Please Help me Out.I have had frequent diarrhoea,at the moment am having one since the last 8 days.I truelly need yur help since IBS-D is affecting my work.Havent gone to work for 4 days now coz i cant be away from the bathroom.I also having painful stomach cramps which seem to dissapear after a BM.Kindly sort me out.


----------



## Thai (Aug 22, 2007)

Contacting you thru PM is not the way this forum works.For heavens sakes, spit it out and tell us what this wonderous whole food is!!!This forum is for sharing....so share already.


----------



## overitnow (Nov 25, 2001)

martink, since the writer is now listed as a "Guest," that likely means they cancelled their membership when no one contacted them, so I wouldn't expect a reply.
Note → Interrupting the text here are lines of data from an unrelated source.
(* ===== verification/Trb.v ===== *)
(** Transfer request blocks ([kernel/src/xhci/trb.rs]) and the interface of the
    [xhci] crate that the rings use to build them. *)
From S2P Require Import Prelude BitField.

(** [TrbRaw([u32; 4])]. *)
Record TrbRaw := mkTrb { dw0 : Z; dw1 : Z; dw2 : Z; dw3 : Z }.

(** The parts of the [xhci] crate used on TRBs.  [trb_cycle_bit] is
    [Link::cycle_bit] of a TRB read as a link TRB; [Cmd] is one of the enumerations
    [transfer::Allowed] and [command::Allowed]; [Link] is [trb::Link]; [link_target]
    is how the controller reads a link TRB: its segment pointer and its toggle-cycle
    flag, if the TRB is a link. *)
Class TrbLib (Cmd : Type) := {
  Link : Type;
  trb_cycle_bit : TrbRaw -> bool;
  link_target : TrbRaw -> option (Z * bool);
  set_cycle_bit : Cmd -> Cmd;
  clear_cycle_bit : Cmd -> Cmd;
  into_raw : Cmd -> TrbRaw;
  link_new : Link;
  link_set_ring_segment_pointer : Z -> Link -> Link;
  link_set_toggle_cycle : Link -> Link;
  link_set_cycle_bit : Link -> Link;
  link_clear_cycle_bit : Link -> Link;
  link_into_raw : Link -> TrbRaw;
}.

Section trb.
Context `{TL : TrbLib Cmd} `{BF : BitFieldLib}.

Definition new_unchecked (d0 d1 d2 d3 : Z) : TrbRaw := mkTrb d0 d1 d2 d3.

Definition cycle_bit_of (self : TrbRaw) : bool := trb_cycle_bit self.

Definition toggle_cycle_bit_of (self : TrbRaw) : TrbRaw :=
  let toggled := negb (cycle_bit_of self) in
  mkTrb (dw0 self) (dw1 self) (dw2 self) (set_bit (dw3 self) 0 toggled).

(** The memory states that [write_in_order] goes through, one 32-bit store at a
    time, and the last one. *)
Definition write_in_order_trace (self another : TrbRaw) : list TrbRaw :=
  [mkTrb (dw0 another) (dw1 self) (dw2 self) (dw3 self);
   mkTrb (dw0 another) (dw1 another) (dw2 self) (dw3 self);
   mkTrb (dw0 another) (dw1 another) (dw2 another) (dw3 self);
   mkTrb (dw0 another) (dw1 another) (dw2 another) (dw3 another)].

Definition write_in_order (self another : TrbRaw) : TrbRaw :=
  List.last (write_in_order_trace self another) self.

(** The link TRB that closes a ring at [base], as [push] builds it. *)
Definition closing_link (base : Z) (cycle_bit : bool) : TrbRaw :=
  let link := link_new in
  let link := link_set_ring_segment_pointer base link in
  let link := link_set_toggle_cycle link in
  let link := if cycle_bit then link_set_cycle_bit link else link_clear_cycle_bit link in
  link_into_raw link.

(** [cmd] with its cycle bit set to the one of the ring, as [push] does first. *)
Definition with_cycle_bit (cycle_bit : bool) (cmd : Cmd) : Cmd :=
  if cycle_bit then set_cycle_bit cmd else clear_cycle_bit cmd.

(** A TRB without its cycle bit. *)
Definition payload (t : TrbRaw) : TrbRaw :=
  mkTrb (dw0 t) (dw1 t) (dw2 t) (Z.clearbit (dw3 t) 0).

End trb.

(** What the code relies on: the cycle bit is bit 0 of the last word; setting it
    changes nothing else; [ring_addr] says which segment addresses a link can hold
    (the 16-byte aligned ones), and a link built by the setters reads back. *)
Class TrbLaws (Cmd : Type) `{TL : TrbLib Cmd} : Prop := {
  trb_cycle_bit_spec t : trb_cycle_bit t = Z.testbit (dw3 t) 0;
  set_cycle_bit_spec c : Z.testbit (dw3 (into_raw (set_cycle_bit c))) 0 = true;
  clear_cycle_bit_spec c : Z.testbit (dw3 (into_raw (clear_cycle_bit c))) 0 = false;
  set_cycle_bit_payload c : payload (into_raw (set_cycle_bit c)) = payload (into_raw c);
  clear_cycle_bit_payload c :
    payload (into_raw (clear_cycle_bit c)) = payload (into_raw c);
  link_target_payload t t' : payload t = payload t' -> link_target t = link_target t';
  cleared_link_cycle_bit :
    Z.testbit (dw3 (link_into_raw (link_clear_cycle_bit link_new))) 0 = false;
  closing_link_cycle_bit base b :
    0 <= base < 2 ^ 64 -> (16 | base) ->
    Z.testbit (dw3 (closing_link base b)) 0 = b;
  closing_link_target base b :
    0 <= base < 2 ^ 64 -> (16 | base) ->
    link_target (closing_link base b) = Some (base, true);
}.

(** * A concrete instance: the layout of the xHCI specification *)

Module XhciLayout.

(** A TRB of type 1 (normal) is [mkTrb lo hi status control], with its type in bits
    10..15 of the control word; a link is a TRB of type 6 with the toggle-cycle flag
    in bit 1. *)
Definition trb_type (t : TrbRaw) : Z := (dw3 t / 2 ^ 10) mod 2 ^ 6.

Definition set_bit0 (b : bool) (t : TrbRaw) : TrbRaw :=
  mkTrb (dw0 t) (dw1 t) (dw2 t)
    (if b then Z.setbit (dw3 t) 0 else Z.clearbit (dw3 t) 0).

Definition set_control (bits : Z) (t : TrbRaw) : TrbRaw :=
  mkTrb (dw0 t) (dw1 t) (dw2 t) (Z.lor (dw3 t) bits).

#[global] Instance xhci_trb_lib : TrbLib TrbRaw := {|
  Link := TrbRaw;
  trb_cycle_bit t := Z.testbit (dw3 t) 0;
  link_target t :=
    if trb_type t =? 6 then Some (dw0 t + dw1 t * 2 ^ 32, Z.testbit (dw3 t) 1) else None;
  set_cycle_bit := set_bit0 true;
  clear_cycle_bit := set_bit0 false;
  into_raw c := c;
  link_new := mkTrb 0 0 0 (6 * 2 ^ 10);
  link_set_ring_segment_pointer a t :=
    mkTrb (a mod 2 ^ 32) (a / 2 ^ 32) (dw2 t) (dw3 t);
  link_set_toggle_cycle := set_control 2;
  link_set_cycle_bit := set_bit0 true;
  link_clear_cycle_bit := set_bit0 false;
  link_into_raw t := t;
|}.

End XhciLayout.

(** * Lemmas *)

#[local] Arguments Z.setbit : simpl never.
#[local] Arguments Z.clearbit : simpl never.
#[local] Arguments Z.testbit : simpl never.

Lemma payload_eq t t' :
  payload t = payload t' <->
  dw0 t = dw0 t' /\ dw1 t = dw1 t' /\ dw2 t = dw2 t' /\
  Z.clearbit (dw3 t) 0 = Z.clearbit (dw3 t') 0.
Proof. unfold payload. split; [naive_solver|by intros (-> & -> & -> & ->)]. Qed.

Lemma testbit_clearbit_0 x i : 0 < i -> Z.testbit (Z.clearbit x 0) i = Z.testbit x i.
Proof. intros. apply Z.clearbit_neq. lia. Qed.

Lemma clearbit_setbit_0 x : Z.clearbit (Z.setbit x 0) 0 = Z.clearbit x 0.
Proof.
  apply Z.bits_inj'. intros i Hi. rewrite !Z.clearbit_eqb, Z.setbit_eqb by lia.
  destruct (Z.eqb_spec 0 i); [by rewrite !andb_false_r|done].
Qed.

Lemma clearbit_idemp_0 x : Z.clearbit (Z.clearbit x 0) 0 = Z.clearbit x 0.
Proof.
  apply Z.bits_inj'. intros i Hi. rewrite !Z.clearbit_eqb by lia.
  by destruct (Z.testbit x i), (0 =? i).
Qed.

Lemma payload_idemp t : payload (payload t) = payload t.
Proof. unfold payload. simpl. by rewrite clearbit_idemp_0. Qed.

(** The cycle bit and the rest determine a TRB with a non-negative last word. *)
Lemma payload_cycle_inj t t' :
  payload t = payload t' -> Z.testbit (dw3 t) 0 = Z.testbit (dw3 t') 0 -> t = t'.
Proof.
  intros (H0 & H1 & H2 & H3)%payload_eq Hc. destruct t as [a b c d], t' as [a' b' c' d'].
  simpl in *. subst. f_equal. apply Z.bits_inj'. intros i Hi.
  destruct (decide (i = 0)) as [->|]; [done|].
  by rewrite <- (testbit_clearbit_0 d), <- (testbit_clearbit_0 d'), H3 by lia.
Qed.

Lemma trb_type_payload t : XhciLayout.trb_type (payload t) = XhciLayout.trb_type t.
Proof.
  unfold XhciLayout.trb_type, payload. simpl.
  rewrite <- !Z.shiftr_div_pow2, <- !Z.land_ones by lia.
  apply Z.bits_inj'. intros i Hi. rewrite !Z.land_spec, !Z.shiftr_spec by done.
  by rewrite testbit_clearbit_0 by lia.
Qed.

#[global] Instance xhci_trb_laws : TrbLaws TrbRaw.
Proof.
  split; simpl; intros.
  - done.
  - by rewrite Z.setbit_eqb.
  - by rewrite Z.clearbit_eqb, andb_false_r.
  - unfold payload. simpl. by rewrite clearbit_setbit_0.
  - unfold payload. simpl. by rewrite clearbit_idemp_0.
  - rewrite <- (trb_type_payload t), <- (trb_type_payload t'), H.
    case_match; [|done]. apply payload_eq in H as (-> & -> & _ & Hd).
    by rewrite <- (testbit_clearbit_0 (dw3 t)), <- (testbit_clearbit_0 (dw3 t')), Hd by lia.
  - done.
  - by destruct b.
  - destruct b; unfold closing_link, XhciLayout.trb_type; simpl;
      do 2 f_equal; rewrite (Z.div_mod base (2 ^ 32)) at 3; lia.
Qed.

Section trb_lemmas.
Context `{TL : TrbLib Cmd} `{!TrbLaws Cmd} `{BFL : BitFieldLaws}.

Lemma write_in_order_eq t t' : write_in_order t t' = t'.
Proof. by destruct t'. Qed.

Lemma with_cycle_bit_spec b c : cycle_bit_of (into_raw (with_cycle_bit b c)) = b.
Proof.
  unfold cycle_bit_of. rewrite trb_cycle_bit_spec.
  destruct b; [apply set_cycle_bit_spec|apply clear_cycle_bit_spec].
Qed.

Lemma with_cycle_bit_payload b c :
  payload (into_raw (with_cycle_bit b c)) = payload (into_raw c).
Proof. destruct b; [apply set_cycle_bit_payload|apply clear_cycle_bit_payload]. Qed.

Lemma cycle_bit_toggle t :
  cycle_bit_of (toggle_cycle_bit_of t) = negb (cycle_bit_of t).
Proof.
  unfold cycle_bit_of, toggle_cycle_bit_of. rewrite !trb_cycle_bit_spec. simpl.
  rewrite set_bit_spec by done. by rewrite decide_True by done.
Qed.

Lemma payload_toggle t : payload (toggle_cycle_bit_of t) = payload t.
Proof.
  apply payload_eq. simpl. split_and!; try done.
  apply Z.bits_inj'. intros i Hi. rewrite !Z.clearbit_eqb by lia.
  destruct (Z.eqb_spec 0 i); [by rewrite !andb_false_r|].
  rewrite set_bit_spec by done. by rewrite decide_False by lia.
Qed.

End trb_lemmas.
(* ===== verification/Rings.v ===== *)
(** The producer rings of the kernel: [TransferRing] (kernel/src/xhci/transfer_ring.rs)
    and [CommandRing] (kernel/src/xhci/command_ring.rs), against the way the host
    controller consumes them. *)
From S2P Require Import Prelude Allocator BitField Trb CycleRing.

(** [PAGE_SIZE] of kernel/src/memory.rs; a TRB is 16 bytes. *)
Definition PAGE_SIZE : Z := 4096.
Definition TRB_SIZE : Z := 16.

(** The dequeue index of the controller and its consumer cycle state. *)
Abbreviation hw_state := (nat * bool)%type.

Section rings.
Context `{TL : TrbLib Cmd} `{BF : BitFieldLib}.

(** * Operations common to the rings *)

(** [trb_buffer[index].write_in_order(trb)]. *)
Definition publish (buf : list TrbRaw) (index : nat) (trb : TrbRaw) :
    outcome (list TrbRaw) :=
  old ← unwrap (buf !! index);
  Ret (<[index := write_in_order old trb]> buf).

(** The end of a push: [write_index += 1], and at the last slot a link TRB back to
    the start, with the cycle bit of the lap that ends.  Also tells whether the lap
    ended. *)
Definition advance (base : Z) (buf : list TrbRaw) (write_index : nat) (cycle_bit : bool) :
    outcome (list TrbRaw * nat * bool * bool) :=
  let write_index := S write_index in
  if decide (write_index = length buf - 1)%nat then
    buf ← publish buf write_index (closing_link base cycle_bit);
    Ret (buf, 0%nat, negb cycle_bit, true)
  else Ret (buf, write_index, cycle_bit, false).

(** The address of slot [index]. *)
Definition slot_ptr (base : Z) (index : nat) : Z := base + TRB_SIZE * Z.of_nat index.

Definition zero_trb : TrbRaw := new_unchecked 0 0 0 0.

(** * The transfer ring *)

Record TransferRing := mkTransferRing {
  tr_base : Z;
  tr_buffer : list TrbRaw;
  tr_write_index : nat;
  tr_cycle_bit : bool;
  tr_cycle_count : nat;
}.
(** [pop] takes the oldest TRB. *)
Lemma er_pop_rel s t q :
  event_rel s (t :: q) -> Z.of_nat (length (sys_produced s)) < 2 ^ 64 ->
  exists r' i', er_pop (sys_mem s) (sys_ring s) (sys_interrupter s) =
    Ret (match event_of_raw t with Some e => Ok e | None => Err t end, r', i') /\
    popped r' = popped (sys_ring s) /\ er_trb_buffer r' = er_trb_buffer (sys_ring s) /\
    forall handled, event_rel
      (mkSystem r' i' (sys_slots s) (sys_producer s) (sys_produced s) (S (sys_consumed s))
         handled) q.
Proof.
  intros Hrel Hmax. pose proof (event_rel_front s _ Hrel) as [_ Hfront].
  specialize (Hfront _ _ eq_refl).
  destruct Hrel as (Hn & Hb0 & Hal & Hend & Hsb & Hss & Hw & Hp & Hc & Hpr & Hnp & Hdrop).
  set (n := length (sys_slots s)) in *. set (c := sys_consumed s) in *.
  pose proof (f_equal length Hdrop) as Hl. rewrite length_drop in Hl. simpl in Hl.
  pose proof (Nat.mod_upper_bound c n ltac:(lia)) as Hmod.
  pose proof (position_succ n c Hn) as Hpos.
  unfold er_pop. rewrite add_w_Ret by lia. cbn [mbind outcome_bind].
  rewrite Hfront, Hss, Hsb, Hp. cbn [mbind outcome_bind].
  set (next := if decide (S (c mod n) = n) then _ else _) in Hpos.
  assert (Hnext : (if sys_base s + 16 * Z.of_nat (c mod n) + 16 =? sys_base s + 16 * Z.of_nat n
      then (sys_base s, negb (er_cycle_bit (sys_ring s)))
      else (sys_base s + 16 * Z.of_nat (c mod n) + 16, er_cycle_bit (sys_ring s)))
      = (sys_base s + 16 * Z.of_nat (S c mod n), phase n (S c))).
  { rewrite Hc. unfold next in Hpos.
    destruct (decide (S (c mod n) = n)); injection Hpos as -> ->.
    - rewrite (proj2 (Z.eqb_eq _ _)) by lia. f_equal. lia.
    - rewrite (proj2 (Z.eqb_neq _ _)) by lia. f_equal. lia. }
  rewrite Hnext.
  pose proof (Nat.mod_upper_bound (S c) n ltac:(lia)).
  destruct (set_event_ring_dequeue_pointer_spec (sys_base s + 16 * Z.of_nat (S c mod n))
    (erdp (sys_interrupter s))) as (e' & He & Hptr).
  { lia. }
  { apply Z.divide_add_r; [done|]. apply Z.divide_factor_l. }
  rewrite He. cbn [mbind outcome_bind]. eexists _, _. split; [reflexivity|].
  split; [done|]. split; [done|]. intros handled.
  unfold event_rel, sys_base. simpl. fold n c. split_and!; try done; try lia.
  - by eapply window_pop.
  - by rewrite clear_event_handler_busy_spec, Hptr.
  - replace (S c) with (c + 1)%nat by lia. by rewrite <- drop_drop, Hdrop.
Qed.

Lemma poll_ptrs_Some popped_trb ptrs p :
  poll_ptrs popped_trb ptrs = Some p ->
  ok_events popped_trb = ready_events EvTransferEvent p.
Proof.
  induction ptrs as [|ptr ptrs IH]; simpl; [done|].
  destruct popped_trb as [[]|]; auto; [|by intros; simplify_eq].
  case_match; [by intros; simplify_eq|done].
Qed.

(** A popped event is given to the waiting task, kept for later, or was none. *)
Lemma dispatch_transfer_spec wait_on popped_trb r p r' :
  dispatch_transfer wait_on popped_trb r = Ret (p, r') ->
  exists l, r' = with_popped r l /\
    ok_events popped_trb ++ popped r ≡ₚ ready_events EvTransferEvent p ++ l.
Proof.
  assert (Hkeep : exists l, r = with_popped r l /\ popped r ≡ₚ l).
  { exists (popped r). by destruct r. }
  assert (Hpush : forall e, exists l, er_push r e = with_popped r l /\ e :: popped r ≡ₚ l).
  { intros e. eexists. split; [reflexivity|]. apply Permutation_cons_append. }
  unfold dispatch_transfer. destruct wait_on as [slot_id|ptr|ptrs].
  1, 2: destruct popped_trb as [[]|]; intros; repeat case_match; simplify_eq; simpl; auto;
    destruct Hkeep as (l & ? & ?); exists l; split; auto; by constructor.
  destruct (poll_ptrs popped_trb ptrs) as [p'|] eqn:Hp.
  - intros ?. simplify_eq. apply poll_ptrs_Some in Hp as ->.
    destruct Hkeep as (l & ? & Hl). exists l. split; [done|]. by rewrite Hl.
  - destruct popped_trb; intros; simplify_eq; simpl; auto.
Qed.

Lemma dispatch_command_spec wait_on popped_trb r p r' :
  dispatch_command wait_on popped_trb r = (p, r') ->
  exists l, r' = with_popped r l /\
    ok_events popped_trb ++ popped r ≡ₚ ready_events EvCommandCompletion p ++ l.
Proof.
  assert (Hkeep : exists l, r = with_popped r l /\ popped r ≡ₚ l).
  { exists (popped r). by destruct r. }
  assert (Hpush : forall e, exists l, er_push r e = with_popped r l /\ e :: popped r ≡ₚ l).
  { intros e. eexists. split; [reflexivity|]. apply Permutation_cons_append. }
  unfold dispatch_command. destruct popped_trb as [[]|]; intros; repeat case_match;
    simplify_eq; simpl; auto; destruct Hkeep as (l & ? & ?); exists l; split; auto;
    by constructor.
Qed.

(** Popping the front and handing it on: the common part of the polls. *)
Lemma poll_step s (t : TrbRaw) q r' i' r'' l handled :
  event_rel s (t :: q) -> conserved s ->
  popped r' = popped (sys_ring s) -> 
  (forall h, event_rel (mkSystem r' i' (sys_slots s) (sys_producer s) (sys_produced s)
    (S (sys_consumed s)) h) q) ->
  r'' = with_popped r' l ->
  ok_events (match event_of_raw t with Some e => Ok e | None => Err t end) ++ popped r'
    ≡ₚ handled ++ l ->
  event_inv (after_poll s r'' i' handled).
Proof.
  intros Hrel Hcons Hpop Hrel' -> Hperm.
  destruct (event_rel_front s _ Hrel) as [Hf _]. unfold after_poll. rewrite Hf. simpl.
  split; [exists q; exact (Hrel' (sys_handled s ++ handled))|]. unfold conserved. simpl.
  destruct Hrel as (_ & _ & _ & _ & _ & _ & _ & _ & _ & _ & _ & Hdrop).
  assert (sys_produced s !! sys_consumed s = Some t) as Ht.
  { rewrite <- (Nat.add_0_r (sys_consumed s)), <- lookup_drop, Hdrop. done. }
  rewrite (take_S_r _ _ _ Ht), omap_app, Hcons. rewrite Hpop in Hperm.
  simpl. rewrite <- !app_assoc. apply Permutation_app_head.
  rewrite <- Hperm, Permutation_app_comm. by destruct (event_of_raw t).
Qed.

(** A poll that finds nothing changes nothing. *)
Lemma poll_idle s :
  event_inv s -> has_front (sys_mem s) (sys_ring s) (sys_interrupter s) = false ->
  event_inv (after_poll s (sys_ring s) (sys_interrupter s) []).
Proof.
  intros [Hrel Hc] Hf. unfold after_poll. rewrite Hf. unfold event_inv, conserved. simpl.
  rewrite app_nil_r. split; [exact Hrel|exact Hc].
Qed.

Lemma event_rel_produce s q t slots' pr' :
  event_rel s q -> (length (sys_produced s) < sys_consumed s + length (sys_slots s))%nat ->
  cycle_bit_of t = prod_cycle (sys_producer s) ->
  produce (sys_slots s) (sys_producer s) t = (slots', pr') ->
  event_rel (mkSystem (sys_ring s) (sys_interrupter s) slots' pr' (sys_produced s ++ [t])
    (sys_consumed s) (sys_handled s)) (q ++ [t]).
Proof.
  intros (Hn & Hb0 & Hal & Hend & Hsb & Hss & Hw & Hp & Hc & Hpr & Hnp & Hdrop) Hfull Hcy Hprod.
  unfold produce in Hprod. rewrite Hpr in Hprod, Hcy. simpl in Hprod, Hcy. simplify_eq.
  unfold event_rel, sys_base. simpl. rewrite length_insert, length_app. simpl.
  rewrite Nat.add_1_r. split_and!; try done.
  - by apply window_push.
  - pose proof (position_succ (length (sys_slots s)) (length (sys_produced s)) Hn) as Hpos.
    destruct (decide (S _ = _)); by injection Hpos as -> ->.
  - pose proof (win_queue _ _ _ _ _ _ Hw). rewrite drop_app_le by lia. done.
Qed.

(** Every step keeps the invariant. *)
Lemma event_inv_step s s' :
  event_inv s -> Z.of_nat (length (sys_produced s)) < 2 ^ 64 -> system_step s s' ->
  event_inv s'.
Proof.
  intros Hinv Hmax Hstep. pose proof Hinv as [[q Hrel] Hcons].
  destruct Hstep as [s t slots' pr' Hfull Hcy Hprod|s w p r i Hpoll|s w p r i Hpoll|s e r Hpop].
  - split; [exists (q ++ [t]); by apply event_rel_produce|].
    unfold conserved. simpl. rewrite take_app_le; [done|].
    destruct Hrel as (_ & _ & _ & _ & _ & _ & Hw & _).
    pose proof (win_queue _ _ _ _ _ _ Hw). lia.
  - unfold poll_transfer in Hpoll. destruct (event_rel_front s q Hrel) as [Hf _].
    rewrite Hf in Hpoll. destruct q as [|t q]; simpl in Hpoll.
    { simplify_eq. by apply poll_idle. }
    destruct (er_pop_rel s t q Hrel Hmax) as (r' & i' & Hpop & Hpp & _ & Hrel').
    rewrite Hpop in Hpoll. simpl in Hpoll.
    apply bind_Ret_inv in Hpoll as ([p' r''] & Hd & Heq). simplify_eq/=.
    apply dispatch_transfer_spec in Hd as (l & Hr & Hperm).
    by eapply (poll_step s t q r').
  - unfold poll_command in Hpoll. destruct (event_rel_front s q Hrel) as [Hf _].
    rewrite Hf in Hpoll. destruct q as [|t q]; simpl in Hpoll.
    { simplify_eq. by apply poll_idle. }
    destruct (er_pop_rel s t q Hrel Hmax) as (r' & i' & Hpop & Hpp & _ & Hrel').
    rewrite Hpop in Hpoll. simpl in Hpoll.
    destruct (dispatch_command _ _ _) as [p' r''] eqn:Hd. simplify_eq/=.
    apply dispatch_command_spec in Hd as (l & Hr & Hperm).
    by eapply (poll_step s t q r').
  - unfold pop_already_popped in Hpop. injection Hpop as Hlast <-.
    split; [exists q; exact Hrel|]. unfold conserved in *. simpl.
    apply last_Some in Hlast as [l Hl]. rewrite Hcons, Hl, length_app. simpl.
    rewrite Nat.add_sub, take_app_length. rewrite <- app_assoc.
    apply Permutation_app_head, Permutation_app_comm.
Qed.

Lemma sys_produced_mono s s' :
  rtc system_step s s' -> (length (sys_produced s) <= length (sys_produced s'))%nat.
Proof.
  induction 1 as [|s1 s2 s3 Hstep _ IH]; [done|]. destruct Hstep; simpl in *; try lia.
  rewrite length_app in IH. simpl in IH. lia.
Qed.

Lemma event_inv_run s s' :
  event_inv s -> Z.of_nat (length (sys_produced s')) < 2 ^ 64 -> rtc system_step s s' ->
  event_inv s'.
Proof.
  intros Hinv Hmax Hrun. induction Hrun as [|s1 s2 s3 Hstep Hrun IH]; [done|].
  apply IH; [|done]. eapply event_inv_step; [done| |done].
  pose proof (sys_produced_mono s1 s3 ltac:(by eapply rtc_l)). lia.
Qed.

(** The system of a new event ring. *)
Definition new_system (r : EventRing) (i : Interrupter) (slots : list TrbRaw) : system :=
  mkSystem r i slots (mkProducer 0 true) [] 0 [].

Lemma event_ring_new_inv allocator live buf_size i r i' slots allocator' :
  Bump.inv allocator live -> 0 < buf_size -> buf_size * TRB_SIZE <= 64 * PAGE_SIZE ->
  event_ring_new allocator buf_size i = Ret (r, i', slots, allocator') ->
  event_inv (new_system r i' slots) /\ length slots = Z.to_nat buf_size.
Proof.
  intros Hinv Hpos Hb Hnew. unfold event_ring_new in Hnew.
  apply bind_Ret_inv in Hnew as ([[res a1] m1] & Halloc & Hnew).
  destruct res as [[base len]|]; [|done].
  apply ring_memory with (live := live) in Halloc; [|done|lia|reflexivity|by split].
  destruct Halloc as (-> & Hbase & Hal & _ & _ & Hmx & _ & [Hin _]%Forall_cons & _).
  cbn [fst snd] in Hin. unfold TRB_SIZE in *. apply divide_64_16 in Hal as Hal16.
  apply bind_Ret_inv in Hnew as (u & Hsz%assert_Ret_inv & Hnew).
  apply Z.eqb_eq in Hsz. rewrite <- Hsz in Hnew. unfold cast in Hsz.
  pose proof (Z.mod_pos_bound buf_size (2 ^ 16)).
  destruct (erst_new_spec base buf_size) as (e & He & Heb & Hes);
    [done|unfold in_u16; lia|done|].
  rewrite He in Hnew. cbn [mbind outcome_bind] in Hnew.
  apply bind_Ret_inv in Hnew as ([[res2 a2] m2] & _ & Hnew).
  destruct res2 as [table|]; [|done].
  destruct (set_event_ring_dequeue_pointer_spec base (erdp i)) as (e' & He' & Hptr); [done..|].
  rewrite He' in Hnew. cbn [mbind outcome_bind] in Hnew. simplify_eq.
  split; [|by rewrite length_replicate].
  split; [|unfold conserved; simpl; constructor]. exists []. unfold event_rel, sys_base. simpl.
  rewrite length_replicate, Nat.Div0.mod_0_l. rewrite Z2Nat.id by lia.
  assert (phase (Z.to_nat buf_size) 0 = true) as Hph
    by (unfold phase; by rewrite Nat.Div0.div_0_l).
  rewrite Hph. split_and!; try done; try lia.
  apply window_init; [by rewrite length_replicate|].
  apply Forall_replicate. unfold cycle_bit_of, empty_event.
  by rewrite trb_cycle_bit_spec, cleared_link_cycle_bit.
Qed.

(** Which event a task waits for. *)
Definition waited (wait_on : TransferEventWaitKind) (e : TransferEvent) : bool :=
  match wait_on with
  | SlotId slot_id => te_slot_id e =? slot_id
  | TrbPtr ptr => te_trb_pointer e =? ptr
  | TrbPtrs ptrs => existsb (fun ptr => te_trb_pointer e =? ptr) ptrs
  end.

Lemma poll_ptrs_Ok e ptrs :
  poll_ptrs (Ok e) ptrs =
    match e with
    | EvTransferEvent ev =>
        if existsb (fun ptr => te_trb_pointer ev =? ptr) ptrs then Some (Ready ev) else None
    | _ => None
    end.
Proof.
  induction ptrs as [|ptr ptrs IH]; [by destruct e|]. simpl.
  destruct e; try done. by destruct (te_trb_pointer e =? ptr).
Qed.

End event_lemmas.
Since he got his improvement from an omega3 anti-inflammatory, there are lots of those around to try, from flax seed to fish oils. If you have a mnaturopath, or a health food or vitamin store near ylou, you might inquire as to what would have the highest anti-inflammatory values and start there.Mark


----------



## KITKAT53 (Jun 30, 2011)

That sounds to me like a "sales pitch". I'd stay away from that one.


----------